Financier/Telegraph
Centurion, 1860–1892
Born 30 November 1819 in Stockbridge, Massachusetts
Died 12 July 1892 in Irvington, New York
Buried Stockbridge Cemetery, Stockbridge, Massachusetts
Proposed by Benjamin R. Winthrop and Smith Clift
Elected 3 November 1860 at age forty
Archivist’s Note: Brother of David Dudley Field; uncle of Dudley Field; father-in-law of James B. Andrews
Proposer of:
Century Memorial
The name of Cyrus W. Field is worthy of association with those of Fulton, Stephenson, Morse, and Ericsson, as benefactors to mankind. Inheriting from a vigorous ancestry a capacity, energy, and perseverance that would brook no obstacles—characteristic of other members of his family as well—he strode from poverty to wealth, through various vicissitudes, but with unstained integrity.

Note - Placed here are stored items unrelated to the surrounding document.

Definition LeadershipResolver_new (store_id : u64) (gc_interval : Z) (now : instant) : LeadershipResolver :=
  {| lr_store_id := store_id; store_req_map := ∅; progresses := ∅; checking_regions := ∅; valid_regions := ∅;
     gc_interval := gc_interval; last_gc_time := now |}.

Definition LeadershipResolver_gc (l : LeadershipResolver) (now : instant) : LeadershipResolver :=
  if gc_interval l <? now - last_gc_time l then
    {| lr_store_id := lr_store_id l; store_req_map := ∅; progresses := ∅; checking_regions := ∅; valid_regions := ∅;
       gc_interval := gc_interval l; last_gc_time := now |}
  else l.

(** The requests lose their regions, and the timestamp that is set when they are
    sent. *)
Definition LeadershipResolver_clear (l : LeadershipResolver) : LeadershipResolver :=
  {| lr_store_id := lr_store_id l; store_req_map := (fun _ => []) <$> store_req_map l;
     progresses := RegionProgress_clear <$> progresses l; checking_regions := ∅; valid_regions := ∅;
     gc_interval := gc_interval l; last_gc_time := last_gc_time l |}.

Definition set_round (l : LeadershipResolver) (reqs : gmap u64 (list LeaderInfo)) (progs : gmap u64 RegionProgress)
    (valid : gset u64) : LeadershipResolver :=
  {| lr_store_id := lr_store_id l; store_req_map := reqs; progresses := progs;
     checking_regions := checking_regions l; valid_regions := valid;
     gc_interval := gc_interval l; last_gc_time := last_gc_time l |}.

(** The loop over the peers of a region: the answers this store gives itself,
    the requests, and the votes that are missing. *)
Record PeerLoop : Type := { pl_resps : list u64; pl_reqs : gmap u64 (list LeaderInfo); pl_unvotes : Z }.

Definition check_peer (store_id leader_id : u64) (info : LeaderInfo) (acc : PeerLoop) (peer : Peer) : PeerLoop :=
  if ((peer_store_id peer =? store_id) && (peer_id peer =? leader_id))%bool then
    {| pl_resps := pl_resps acc ++ [store_id]; pl_reqs := pl_reqs acc; pl_unvotes := pl_unvotes acc |}
  else
    {| pl_resps := pl_resps acc;
       pl_reqs := <[peer_store_id peer := default [] (pl_reqs acc !! peer_store_id peer) ++ [info]]> (pl_reqs acc);
       pl_unvotes := if decide (peer_role peer = Learner) then pl_unvotes acc else pl_unvotes acc + 1 |}.

Definition check_region (l : LeadershipResolver) (e : u64 * RegionReadProgress) : LeadershipResolver :=
  let '(region_id, read_progress) := e in
  if decide (region_id ∈ checking_regions l) then
    let lli := leader_info (core read_progress) in
    if decide (lli_leader_store_id lli = Some (lr_store_id l)) then
      let info := get_leader_info (core read_progress) in
      let prog := default RegionProgress_new (progresses l !! region_id) in
      let acc := foldl (check_peer (lr_store_id l) (lli_leader_id lli) info)
                   {| pl_resps := pr_resps prog; pl_reqs := store_req_map l; pl_unvotes := 0 |} (lli_peers lli) in
      if ((pl_unvotes acc =? 0) && region_has_quorum (lli_peers lli) (pl_resps acc))%bool then
        set_round l (pl_reqs acc)
          (<[region_id := {| pr_resolved := true; pr_peers := pr_peers prog; pr_resps := pl_resps acc |}]> (progresses l))
          ({[region_id]} ∪ valid_regions l)
      else
        set_round l (pl_reqs acc)
          (<[region_id := {| pr_resolved := pr_resolved prog; pr_peers := pr_peers prog ++ lli_peers lli;
                             pr_resps := pl_resps acc |}]> (progresses l)) (valid_regions l)
    else l
  else l.

(** [resolve] up to the requests. *)
Definition resolve_start (l : LeadershipResolver) (regions : list u64) (registry : RegionReadProgressRegistry)
    (now : instant) : LeadershipResolver :=
  let l := LeadershipResolver_gc (LeadershipResolver_clear l) now in
  let l := {| lr_store_id := lr_store_id l; store_req_map := store_req_map l; progresses := progresses l;
              checking_regions := checking_regions l ∪ list_to_set regions; valid_regions := valid_regions l;
              gc_interval := gc_interval l; last_gc_time := last_gc_time l |} in
  foldl check_region l (map_to_list registry).

(** The requests that are sent. *)
Definition requests (l : LeadershipResolver) : list (u64 * list LeaderInfo) :=
  filter (fun r => r.2 <> []) (map_to_list (store_req_map l)).

(** The outcome of a request: the store and the regions of its answer, or the
    store that failed. *)
Inductive check_outcome : Type :=
| Answered (to_store : u64) (regions : list u64)
| Failed (to_store : u64).

(** A region in an answer. *)
Definition acknowledge (to_store : u64) (l : LeadershipResolver) (region_id : u64) : LeadershipResolver :=
  match progresses l !! region_id with
  | Some prog =>
      if pr_resolved prog then l
      else
        let resps := pr_resps prog ++ [to_store] in
        if region_has_quorum (pr_peers prog) resps then
          set_round l (store_req_map l)
            (<[region_id := {| pr_resolved := true; pr_peers := pr_peers prog; pr_resps := resps |}]> (progresses l))
            ({[region_id]} ∪ valid_regions l)
        else
          set_round l (store_req_map l)
            (<[region_id := {| pr_resolved := false; pr_peers := pr_peers prog; pr_resps := resps |}]> (progresses l))
            (valid_regions l)
  | None => l
  end.

(** The loop over the outcomes, which ends early when no region is left. *)
Fixpoint resolve_answers (l : LeadershipResolver) (outcomes : list check_outcome) : LeadershipResolver :=
  match outcomes with
  | [] => l
  | o :: outcomes =>
      let l := match o with
               | Answered to_store regions => foldl (acknowledge to_store) l regions
               | Failed _ => l
               end in
      if bool_decide (size (progresses l) <= size (valid_regions l))%nat then l else resolve_answers l outcomes
  end.

(** [resolve]; the set of valid regions is drained. *)
Definition LeadershipResolver_resolve (l : LeadershipResolver) (regions : list u64)
    (registry : RegionReadProgressRegistry) (now : instant) (outcomes : list check_outcome)
    : list u64 * LeadershipResolver :=
  match regions with
  | [] => (regions, l)
  | _ =>
      let l := resolve_answers (resolve_start l regions registry now) outcomes in
      (elements (valid_regions l), set_round l (store_req_map l) (progresses l) ∅)
  end.

(** ** The timestamp of the advance worker *)

(** [advance_ts_for_regions] up to the check of leadership: the timestamp of the
    oracle, or zero when it fails, is registered as read and lowered to the oldest
    lock in memory; [None] when it is refused. *)
Definition advance_min_ts (now : Z) (tso : option TimeStamp) (cm : ConcurrencyManager) (get_tso : option TimeStamp)
    : res InvalidMaxTsUpdate (TimeStamp * TsSource) * ConcurrencyManager :=
  let min_ts := default TimeStamp_zero get_tso in
  match update_max_ts now tso cm min_ts with
  | (Ok _, cm) =>
      (Ok match global_min_lock cm with
          | Some (min_mem_lock_ts, lock) =>
              if min_mem_lock_ts <? min_ts then (min_mem_lock_ts, SrcMemoryLock lock) else (min_ts, SrcPdTso)
          | None => (min_ts, SrcPdTso)
          end, cm)
  | (Err e, cm) => (Err e, cm)
  | (Panic, cm) => (Panic, cm)
  end.

(** ** Counting *)

Definition count_if (f : Peer -> bool) (peers : list Peer) : Z := Z.of_nat (length (List.filter f peers)).

Lemma count_if_cons f p peers : count_if f (p :: peers) = (if f p then 1 else 0) + count_if f peers.
Proof. unfold count_if. cbn. destruct (f p); cbn [length]; lia. Qed.

(** The voters of the configuration that is entered, and of the one that is left. *)
Definition incoming (p : Peer) : bool := match peer_role p with Voter | IncomingVoter => true | _ => false end.
Definition outgoing (p : Peer) : bool := match peer_role p with Voter | DemotingVoter => true | _ => false end.

Lemma count_peers stores peers : forall all resp,
  let '(all', resp') := foldl (count_peer stores) (all, resp) peers in
  voters all' + incoming_voters all' = voters all + incoming_voters all + count_if incoming peers
  /\ voters all' + demoting_voters all' = voters all + demoting_voters all + count_if outgoing peers
  /\ voters resp' + incoming_voters resp'
     = voters resp + incoming_voters resp + count_if (fun p => in_resp stores p && incoming p)%bool peers
  /\ voters resp' + demoting_voters resp'
     = voters resp + demoting_voters resp + count_if (fun p => in_resp stores p && outgoing p)%bool peers.
Proof.
  induction peers as [|p peers IH]; intros all resp; cbn [foldl].
  { unfold count_if. cbn. lia. }
  unfold count_peer at 2. specialize (IH (count_role all (peer_role p))
    (if in_resp stores p then count_role resp (peer_role p) else resp)).
  destruct (foldl _ _ _) as [all' resp']. rewrite !count_if_cons. unfold incoming at 1 3, outgoing at 1 3.
  destruct IH as (H1 & H2 & H3 & H4). rewrite H1, H2, H3, H4.
  destruct (in_resp stores p), (peer_role p); cbn; lia.
Qed.

(** A quorum is a majority of either configuration. *)
Lemma region_has_quorum_spec peers stores :
  region_has_quorum peers stores = true <->
  count_if incoming peers / 2 + 1 <= count_if (fun p => in_resp stores p && incoming p)%bool peers
  /\ count_if outgoing peers / 2 + 1 <= count_if (fun p => in_resp stores p && outgoing p)%bool peers.
Proof.
  unfold region_has_quorum. pose proof (count_peers stores peers QuorumCount_zero QuorumCount_zero) as H.
  destruct (foldl _ _ _) as [all resp]. destruct H as (-> & -> & -> & ->). cbn.
  rewrite andb_true_iff, !Z.leb_le. done.
Qed.

(** Two majorities share a member. *)
Lemma majorities_intersect f a b peers :
  count_if f peers / 2 + 1 <= count_if (fun p => a p && f p)%bool peers ->
  count_if f peers / 2 + 1 <= count_if (fun p => b p && f p)%bool peers ->
  exists p, p ∈ peers /\ f p = true /\ a p = true /\ b p = true.
Proof.
  intros Ha Hb.
  assert (count_if (fun p => a p && f p)%bool peers + count_if (fun p => b p && f p)%bool peers
          <= count_if f peers + count_if (fun p => a p && b p && f p)%bool peers) as Hsum.
  { clear. induction peers as [|p peers IH]; [done|]. rewrite !count_if_cons. destruct (a p), (b p), (f p); cbn; lia. }
  assert (0 < count_if (fun p => a p && b p && f p)%bool peers) as Hpos by (Z.div_mod_to_equations; lia).
  unfold count_if in Hpos. destruct (List.filter _ peers) as [|p l] eqn:Hf; [cbn in Hpos; lia|].
  assert (In p (p :: l)) as Hin by (by left). rewrite <-Hf in Hin.
  apply filter_In in Hin as [Hin Hp]. rewrite !andb_true_iff in Hp. exists p. rewrite list_elem_of_In. tauto.
Qed.

Lemma in_resp_elem stores p : in_resp stores p = true -> peer_store_id p ∈ stores.
Proof.
  unfold in_resp. rewrite existsb_exists. intros (s & Hs & ->%Z.eqb_eq). by apply list_elem_of_In.
Qed.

Engaged in gigantic enterprises, he stood on the brink of financial ruin in promoting them; endured failure on the verge of success, despair on the heels of hope, ridicule swift after praise, long unbroken, wearying suspense, varying with exaltation and depression, until, after thirteen years of doubt and trial, and tireless labor, his triumph came, and with it fame, and the honors of two continents. The Atlantic Cable is a monument to his memory that shall endure while time shall last, but as the promoter of the Elevated Railroad in New York, at a time when its feasibility was problematical, success uncertain, and capital was timid, he is entitled no less to the grateful memory of our people. Despite mistakes (and who has not made them) what single enterprise, since the building of the Erie Canal, has done more to enhance the wealth and prosperity of the Metropolis than this last monument to his foresight and energy. Deceit and betrayal at various times by his associates he bore without a murmur; but at the last, when domestic sorrows came upon him—not as single spies but in battalions—he sank beneath them, and our pity follows him as did our praise.